While the reports are true, you can rest easy if you were concerned about the cicadas disturbing your peaceful summer. You’ve got a few more years of peace and quiet before 17-year cicadas loudly make their presence known across Will County and northern Illinois in 2024.

Illinois is home to six broods of cicadas. Four of the broods are 17-year cicadas, while two are 13-year cicadas. The 13-year and 17-year cicadas are similar, but the 13-year cicadas are found in southern Illinois and 17-year cicadas are mostly found in northern Illinois, according to the University of Illinois Extension.

The 17-year cicadas that will emerge this summer are part of what is known as Brood X, the extension reports. Brood X includes cicadas living in 15 states. In Illinois, Brood X cicadas are found in only a small part of the east-central part of the state bordering Indiana. Other states where Brood X cicadas will emerge this summer include Indiana, Ohio, Kentucky, Michigan and Pennsylvania.

The cicadas in northern Illinois are part of Brood XIII, which last emerged to much fanfare in 2007 and will do so again in 2024, according to the extension. Brood XIII cicadas live in the northern half of Illinois and parts of eastern Iowa, southern Wisconsin and southwestern Michigan.

Northern Illinois is also home to a sub-brood of 17-year cicadas known as Marlatt’s X, and these are the cicadas that made a bunch of racket last summer. If the past is any indication, though, the cicada emergence in 2024 will be more spectacular than last summer’s.

Brood XIII has a reputation for being the largest emergence anywhere, according to the University of Illinois Extension. In their emergence in 1990, there were reports of people in the Chicago area having to shovel sidewalks of dead cicadas because they had piled up in such large quantities.

The 13-year and 17-year cicadas are called periodical cicadas, and they are one of two kinds of the insect that live in Illinois. Every summer we see the emergence of dog day cicadas, also called annual cicadas. Like their periodical counterparts, dog day cicadas also have life cycles that last multiple years — typically between two to eight years depending on the particular species — but their life cycles are not synchronized, so some emerge each year rather than all in the same year, making their arrival less noticeable. Dog day cicadas typically emerge from underground between July and September, according to the Morton Arboretum.

All the time underground isn’t spent in dormancy. The cicadas remain active, tunneling through the soil and feeding on roots from plants and trees. While their presence isn’t noticeable while living underground, that changes in a big — and loud — way once they emerge.

That loud buzzing sound we associate with cicadas is an important part of their life cycle, because it is how the males attract female mates, according to National Geographic. And while the buzz of cicadas may just sound like a big racket to you, each species of cicada has its own call, and the insects can differentiate between them.

If you’ve ever said to yourself that the buzzing of cicadas sounds louder than a freight train, you wouldn’t be that far from the truth.

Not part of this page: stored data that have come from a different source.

Lemma markStep_closedVertexTable (st st' : PolySymmetryData) :
  markStep AV AE AF freshV st st' ->
  closedVertexTable AV st -> closedVertexTable AV st'.
Proof.
  intros [(i0 & i1 & H0 & H1 & _ & Hm)|[(i0 & i1 & _ & _ & Hm)|
          (i0 & i1 & _ & _ & _ & _ & Hm)]] Hc.
  - apply markSymmetricalVertices_Ok in Hm as (idx & ex & Hm & ->).
    apply markPair_spec in Hm
      as (_ & _ & _ & _ & _ & _ & Hi1 & Hi0 & _ & _ & Hother).
    intros v p Hv Hp. simpl in Hp.
    destruct (decide (v = i1)) as [->|Hn1]; [congruence|].
    destruct (decide (v = i0)) as [->|Hn0].
    + rewrite Hi0 in Hp by done. congruence.
    + destruct (Hother v Hn0 Hn1) as [Heq _]. rewrite Heq in Hp.
      by eapply Hc.
  - apply markSymmetricalEdges_Ok in Hm as (idx & ex & _ & ->). exact Hc.
  - apply markSymmetricalFaces_Ok in Hm as (idx & ex & _ & ->). exact Hc.
Qed.

Lemma rtc_markStep_closedVertexTable (st st' : PolySymmetryData) :
  rtc (markStep AV AE AF freshV) st st' ->
  closedVertexTable AV st -> closedVertexTable AV st'.
Proof.
  induction 1 as [|st st1 st' Hstep _ IH]; [done|].
  intros Hc. by eapply IH, markStep_closedVertexTable.
Qed.

Lemma getUnexaminedVertexSibling_region (vertexIndex faceIndex v : Z)
    (st : PolySymmetryData) :
  AV vertexIndex ->
  getUnexaminedVertexSibling meshData vertexIndex faceIndex st = Ok v ->
  v = -1 \/ (AV v /\ vget (examinedVertices st) v = Ok false).
Proof.
  unfold getUnexaminedVertexSibling. intros HA H. inv_bind H as vd Hvd.
  apply firstUnexamined_spec in H as [->|[Hv Hex]]; [by left|]. right.
  split; [|done].
  destruct Hclosed as (_ & _ & HV & _). destruct (HV _ _ HA Hvd) as (_ & _ & Hs).
  destruct (faceVertexSiblings vd !! faceIndex) as [sibs|] eqn:Hsibs;
    simpl in Hv; [|by apply elem_of_nil in Hv].
  specialize (Hs _ _ Hsibs). rewrite Forall_forall in Hs. by apply Hs.
Qed.

Lemma getUnexaminedFace_region (edgeIndex f : Z) (st : PolySymmetryData) :
  AE edgeIndex ->
  getUnexaminedFace meshData edgeIndex st = Ok f ->
  f = -1 \/ (AF f /\ vget (examinedFaces st) f = Ok false).
Proof.
  unfold getUnexaminedFace. intros HA H. inv_bind H as ed Hed.
  apply firstUnexamined_spec in H as [->|[Hv Hex]]; [by left|]. right.
  split; [|done].
  destruct Hclosed as (_ & _ & _ & HE & _). destruct (HE _ _ HA Hed) as (_ & Hf).
  rewrite Forall_forall in Hf. by apply Hf.
Qed.

Lemma getUnexaminedFaces_region (edgePair faces : Z * Z) (st : PolySymmetryData) :
  AE (fst edgePair) -> AE (snd edgePair) ->
  getUnexaminedFaces intersection meshData edgePair st = Ok faces ->
  (fst faces = -1 \/
   (AF (fst faces) /\ vget (examinedFaces st) (fst faces) = Ok false)) /\
  (snd faces = -1 \/
   (AF (snd faces) /\ vget (examinedFaces st) (snd faces) = Ok false)).
Proof.
  unfold getUnexaminedFaces. intros HA0 HA1 H.
  inv_bind H as ed0 Hed0. inv_bind H as ed1 Hed1.
  destruct (0 <? length _)%nat.
  - pose (P := fun faces : Z * Z =>
        (fst faces = -1 \/
         (AF (fst faces) /\ vget (examinedFaces st) (fst faces) = Ok false)) /\
        (snd faces = -1 \/
         (AF (snd faces) /\ vget (examinedFaces st) (snd faces) = Ok false))).
    eapply (forEach_inv P); [| |exact H]; [|split; by left].
    intros f [f0 f1] faces' Hf [HP0 HP1] Hb. unfold sharedFacesBody in Hb.
    inv_bind Hb as b Hex. simpl in *.
    assert (HAf : AF f).
    { destruct Hclosed as (_ & Hint & _ & HE & _).
      destruct (HE _ _ HA0 Hed0) as (_ & Hf0).
      specialize (Hint _ (connectedFaces ed1) Hf0).
      rewrite Forall_forall in Hint. by apply Hint. }
    destruct b; [by injection Hb as <-|].
    destruct (f0 =? -1); [injection Hb as <-; split; [by right | done]|].
    destruct (f1 =? -1); injection Hb as <-; split; auto.
  - inv_bind H as f0 Hf0. inv_bind H as f1 Hf1. injection H as <-. simpl.
    split; [by apply (getUnexaminedFace_region _ _ _ HA0 Hf0)
           | by apply (getUnexaminedFace_region _ _ _ HA1 Hf1)].
Qed.

Lemma markSymmetricalVertices_step (i0 i1 : Z) (st st' : PolySymmetryData) :
  AV i0 -> AV i1 ->
  (freshV -> vget (examinedVertices st) i0 = Ok false /\
             vget (examinedVertices st) i1 = Ok false) ->
  markSymmetricalVertices i0 i1 st = Ok st' ->
  rtc (markStep AV AE AF freshV) st st'.
Proof. intros. apply rtc_once. left. by exists i0, i1. Qed.

Lemma markSymmetricalEdges_step (i0 i1 : Z) (st st' : PolySymmetryData) :
  AE i0 -> AE i1 -> markSymmetricalEdges i0 i1 st = Ok st' ->
  rtc (markStep AV AE AF freshV) st st'.
Proof. intros. apply rtc_once. right. left. by exists i0, i1. Qed.

Lemma markSymmetricalFaces_step (i0 i1 : Z) (st st' : PolySymmetryData) :
  AF i0 -> AF i1 ->
  vget (examinedFaces st) i0 = Ok false ->
  vget (examinedFaces st) i1 = Ok false ->
  markSymmetricalFaces i0 i1 st = Ok st' ->
  rtc (markStep AV AE AF freshV) st st'.
Proof. intros. apply rtc_once. right. right. by exists i0, i1. Qed.

Lemma faceVerticesBody_region (facePair : Z * Z) (x : Z) (q q' : list Z)
    (st st' : PolySymmetryData) :
  Forall AV (x :: q) -> closedVertexTable AV st ->
  faceVerticesBody meshData facePair x q st = Ok (q', st') ->
  Forall AV q' /\ rtc (markStep AV AE AF freshV) st st'.
Proof.
  unfold faceVerticesBody. intros [Hx Hq]%Forall_cons Hc H.
  inv_bind H as vertex1 Hv1. inv_bind H as n0 Hn0. inv_bind H as n1 Hn1.
  destruct (Z.eqb_spec n0 (-1)) as [->|Hne0]; simpl in H;
    [by injection H as <- <-|].
  destruct (Z.eqb_spec n1 (-1)) as [->|Hne1]; simpl in H;
    [by injection H as <- <-|].
  inv_bind H as st1 Hm. injection H as <- <-.
  destruct (getUnexaminedVertexSibling_region _ _ _ _ Hx Hn0) as [?|[HA0 Hx0]];
    [done|].
  destruct (getUnexaminedVertexSibling_region _ _ _ _ (Hc _ _ Hx Hv1) Hn1)
    as [?|[HA1 Hx1]]; [done|].
  split;
    [|exact (markSymmetricalVertices_step _ _ _ _ HA0 HA1
               (fun _ => conj Hx0 Hx1) Hm)].
  apply Forall_app. split; [done|]. by constructor.
Qed.

Lemma findSymmetricalVerticesOnFace_region (facePair : Z * Z)
    (st st' : PolySymmetryData) :
  AF (fst facePair) -> closedVertexTable AV st ->
  findSymmetricalVerticesOnFace meshData facePair st = Ok st' ->
  rtc (markStep AV AE AF freshV) st st'.
Proof.
  unfold findSymmetricalVerticesOnFace. intros HA Hc H.
  inv_bind H as fd Hfd. inv_bind H as q0 Hq0.
  assert (Hq : Forall AV q0).
  { destruct Hclosed as (_ & _ & _ & _ & HF).
    destruct (HF _ _ HA Hfd) as [Hvs _]. rewrite Forall_forall in Hvs.
    eapply (forEach_inv (Forall AV)); [| |exact Hq0]; [|constructor].
    intros v q q' Hv HP Hb. inv_bind Hb as b Hex.
    destruct b; injection Hb as <-; [|done].
    apply Forall_app. split; [done|]. constructor; [by apply Hvs | done]. }
  pose (P := fun (q : list Z) (s : PolySymmetryData) =>
      Forall AV q /\ rtc (markStep AV AE AF freshV) st s).
  assert (HP : P [] st'); [|by destruct HP].
  eapply (whileQueue_inv P); [| |exact H]; [|by split].
  intros x q s q' s' [HPq HPs] Hb.
  destruct (faceVerticesBody_region _ _ _ _ _ _ HPq
              (rtc_markStep_closedVertexTable _ _ HPs Hc) Hb) as [Hq' Hs'].
  split; [done|]. by etrans.
Qed.

Lemma faceEdgesBody_region (e : Z) (q q' : list (Z * Z))
    (st st' : PolySymmetryData) :
  AE e -> Forall (fun p => AE (fst p) /\ AE (snd p)) q ->
  closedVertexTable AV st ->
  faceEdgesBody intersection meshData e (q, st) = Ok (q', st') ->
  Forall (fun p => AE (fst p) /\ AE (snd p)) q' /\
  rtc (markStep AV AE AF freshV) st st'.
Proof.
  intros He Hq Hc
    [[-> ->]|(ed & c0 & c1 & vertex0 & vertex1 & vd0 & vd1 & edgeIndex & exi
              & _ & Hed & Hc0 & Hc1 & Hv0 & Hv1 & Hvd0 & Hvd1 & Hei & _
              & -> & Hm)]%faceEdgesBody_Ok; [done|].
  destruct Hclosed as (HintE & _ & HV & HE & _).
  destruct (HE _ _ He Hed) as [Hcv _]. rewrite Forall_forall in Hcv.
  assert (HA0 : AV vertex0).
  { eapply Hc; [|exact Hv0]. by eapply Hcv, vget_elem_of. }
  destruct (HV _ _ HA0 Hvd0) as (_ & Hce & _).
  specialize (HintE _ (connectedEdges vd1) Hce).
  rewrite Forall_forall in HintE.
  assert (HAe : AE edgeIndex) by (by eapply HintE, vget_elem_of).
  split; [|exact (markSymmetricalEdges_step _ _ _ _ He HAe Hm)].
  destruct exi; [done|]. apply Forall_app. split; [done|]. by constructor.
Qed.

Lemma findSymmetricalEdgesOnFace_region (faceIndex : Z) (q q' : list (Z * Z))
    (st st' : PolySymmetryData) :
  AF faceIndex -> Forall (fun p => AE (fst p) /\ AE (snd p)) q ->
  closedVertexTable AV st ->
  findSymmetricalEdgesOnFace intersection meshData q faceIndex st = Ok (q', st') ->
  Forall (fun p => AE (fst p) /\ AE (snd p)) q' /\
  rtc (markStep AV AE AF freshV) st st'.
Proof.
  unfold findSymmetricalEdgesOnFace. intros HA Hq Hc H. inv_bind H as fd Hfd.
  destruct Hclosed as (_ & _ & _ & _ & HF).
  destruct (HF _ _ HA Hfd) as [_ Hes]. rewrite Forall_forall in Hes.
  pose (P := fun s : list (Z * Z) * PolySymmetryData =>
      Forall (fun p => AE (fst p) /\ AE (snd p)) (fst s) /\
      rtc (markStep AV AE AF freshV) st (snd s)).
  change (P (q', st')).
  eapply (forEach_inv P); [| |exact H]; [|by split].
  intros e [q1 s1] [q2 s2] He [HPq HPs] Hb. simpl in *.
  destruct (faceEdgesBody_region _ _ _ _ _ (Hes _ He) HPq
              (rtc_markStep_closedVertexTable _ _ HPs Hc) Hb) as [Hq2 Hs2].
  split; [done|]. simpl. by etrans.
Qed.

Some cicada species create buzzing sounds of more than 100 decibels, which is louder than an approaching subway train, National Geographic reports. The buzzing of cicadas can sometimes be heard more than a mile and a half away.

So how do small insects create such a big racket? The males have an organ called a tymbal that produces sound. The tymbal has a series of ribs that can buckle onto one another when the cicada flexes its muscles, the Peggy Notebaert Nature Museum reports. As each rib buckles, it creates a clicking noise, and the combined effect of the clicks is the buzzing sound we are all too familiar with.

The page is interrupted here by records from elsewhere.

(** X18: a cart none of whose rows references a stored product, because
    the product is gone or the [product_id] is no ObjectId, checks out
    all the same, and the product collection is left exactly as it was. *)
Theorem checkout_of_orphan_rows (req : CheckoutRequest.t) (d : DB) :
  filter (user_id_is (CheckoutRequest.user_id req)) (cartitem d) <> [] ->
  (forall it p,
      In it (filter (user_id_is (CheckoutRequest.user_id req)) (cartitem d)) ->
      In p (product d) -> references (ProductDoc._id p) it = false) ->
  fst (checkout req d) = inr (OkOrder (oid_str (next_oid d)))
  /\ product (snd (checkout req d)) = product d.
Proof.
  intros Hne Horphan. rewrite CheckoutFacts.checkout_run.
  destruct (filter (user_id_is (CheckoutRequest.user_id req)) (cartitem d))
    as [|it0 items0] eqn:E; [contradiction|].
  cbn [fst snd product]. split; [reflexivity|].
  revert Horphan. generalize (it0 :: items0). intros items.
  induction items as [|it items IH]; intros H; cbn [fold_left]; [reflexivity|].
  assert (Hit : apply_decrement (product d) it = product d).
  { unfold apply_decrement.
    destruct (ObjectId_of_str (CartItem.product_id (body it))) as [oid|] eqn:Eo;
      [|reflexivity].
    apply update_first_no_match. intros p Hp.
    pose proof (H it p (or_introl eq_refl) Hp) as Hr.
    unfold references in Hr. rewrite Eo in Hr.
    unfold id_is. rewrite N.eqb_sym. exact Hr. }
  rewrite Hit. apply IH. intros it' p Hin Hp. apply H; [right; exact Hin | exact Hp].
Qed.

Lemma checkout_of_orphan_rows_witness :
  fst (checkout (CheckoutRequest.mk "u1") Sample2.db_orphans)
  = inr (OkOrder (oid_str 4%N))
  /\ product (snd (checkout (CheckoutRequest.mk "u1") Sample2.db_orphans))
     = product Sample2.db_orphans.
Proof.
  apply (checkout_of_orphan_rows (CheckoutRequest.mk "u1") Sample2.db_orphans).
  - vm_compute. discriminate.
  - intros it p Hit Hp. simpl in Hit, Hp.
    destruct Hit as [<-|[<-|[]]]; destruct Hp as [<-|[<-|[]]]; reflexivity.
Defined.

End CompositionSpec.

(** ** The catalog over time *)

Module CatalogLifeSpec.
Import QueryFacts StoreFacts.

(** X20: a product created under a new slug is found again:
    [get_inventory] for its slug answers with the [inventory] and
    [in_stock] it was created with. *)
Theorem create_then_get_inventory (p : Product.t) (d : DB) :
  (forall q, In q (product d) -> ProductDoc.slug q <> Product.slug p) ->
  get_inventory (Product.slug p) (snd (create_product_endpoint p d))
  = (inr (Inventory (Product.inventory p) (Product.in_stock p)),
     snd (create_product_endpoint p d)).
Proof.
  intros Hnew. pose proof (find_slug_none _ _ Hnew) as Hf.
  rewrite create_product_run, Hf. cbn [snd].
  rewrite get_inventory_run. cbn [product].
  rewrite (find_app_none _ _ _ Hf). cbn [List.find]. unfold slug_is at 1.
  cbn [ProductDoc.of_model ProductDoc.slug]. rewrite String.eqb_refl.
  reflexivity.
Qed.

Lemma create_then_get_inventory_witness :
  fst (get_inventory "case-y2"
         (snd (create_product_endpoint Sample.case_y2
                 (mkDB [ProductDoc.of_model 0%N Sample.pencil] [] [] [] 1%N))))
  = inr (Inventory 100%Z true).
Proof.
  refine (f_equal fst
            (create_then_get_inventory Sample.case_y2
               (mkDB [ProductDoc.of_model 0%N Sample.pencil] [] [] [] 1%N) _)).
  intros q [<-|[]]. discriminate.
Defined.

(** X21: of two creations under one slug the second always fails with
    "Slug already exists" and changes nothing, whether the first one
    inserted the product or found the slug taken. *)
Theorem second_create_conflicts (p p' : Product.t) (d : DB) :
  Product.slug p' = Product.slug p ->
  create_product_endpoint p' (snd (create_product_endpoint p d))
  = (inl (HTTPException 400 "Slug already exists"),
     snd (create_product_endpoint p d)).
Proof.
  intros Hs. rewrite (create_product_run p d).
  destruct (List.find (slug_is (Product.slug p)) (product d)) as [q|] eqn:Ef; cbn [snd].
  - rewrite create_product_run, Hs, Ef. reflexivity.
  - rewrite create_product_run. cbn [product]. rewrite Hs, (find_app_none _ _ _ Ef).
    cbn [List.find]. unfold slug_is at 1.
    cbn [ProductDoc.of_model ProductDoc.slug]. rewrite String.eqb_refl. reflexivity.
Qed.

Lemma second_create_conflicts_witness :
  fst (create_product_endpoint
         (Product.mk "pencil-x1" "Another pencil" "Same slug" 1%float [] [] [] [] false 0%Z)
         (snd (create_product_endpoint Sample.pencil App.empty_db)))
  = inl (HTTPException 400 "Slug already exists").
Proof.
  exact (f_equal fst
           (second_create_conflicts Sample.pencil
              (Product.mk "pencil-x1" "Another pencil" "Same slug" 1%float
                 [] [] [] [] false 0%Z)
              App.empty_db eq_refl)).
Defined.

(** X22: no request ever updates [in_stock].  Once [get_inventory]
    answers for a slug, it answers for that slug after every sequence of
    requests, and with the same [in_stock]: sales change the count it
    reports, never the flag. *)
Theorem in_stock_is_never_updated
  (reqs : list Api.request) (d : DB) (slug : string) (inv : Z) (stocked : bool) :
  get_inventory slug d = (inr (Inventory inv stocked), d) ->
  exists inv',
    get_inventory slug (Api.serve reqs d)
    = (inr (Inventory inv' stocked), Api.serve reqs d).
Proof.
  rewrite !get_inventory_run.
  destruct (List.find (slug_is slug) (product d)) as [prod|] eqn:Ef; [|discriminate].
  intros H. injection H as _ Hst.
  destruct (serve_products_grow reqs d) as [ps Hp].
  assert (Hfz : List.find (slug_is slug) (map frozen (product (Api.serve reqs d)))
                = Some (frozen prod)).
  { rewrite Hp. apply find_app_some. rewrite find_slug_frozen, Ef. reflexivity. }
  rewrite find_slug_frozen in Hfz.
  destruct (List.find (slug_is slug) (product (Api.serve reqs d))) as [prod'|];
    [|discriminate].
  cbn [option_map] in Hfz.
  apply (f_equal (option_map ProductDoc.in_stock)) in Hfz. cbn in Hfz.
  injection Hfz as Hfz.
  rewrite Hfz, Hst. eexists. reflexivity.
Qed.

The varied life cycles aren’t the only difference between periodical and dog day cicadas. They look different too. The dog day cicadas we see every year are green or black in color, and they have black eyes and transparent wings, according to the Morton Arboretum. Periodical cicadas have black bodies with orange wings and red eyes. Dog day cicadas also have bigger wings, typically about twice as long as the periodical cicadas.

Cicadas are often mistakenly referred to as locusts, but the terms are not interchangeable. Locusts are actually a type of grasshopper, while cicadas are unrelated to grasshoppers. Both locusts and cicadas do emerge in masses, but cicadas are not typically destructive, while locusts can eat all of the vegetation in their path, National Geographic reports.

Among their environmental benefits, cicadas serve as a perennial food source for their many predators and the nymphs help to aerate the soil.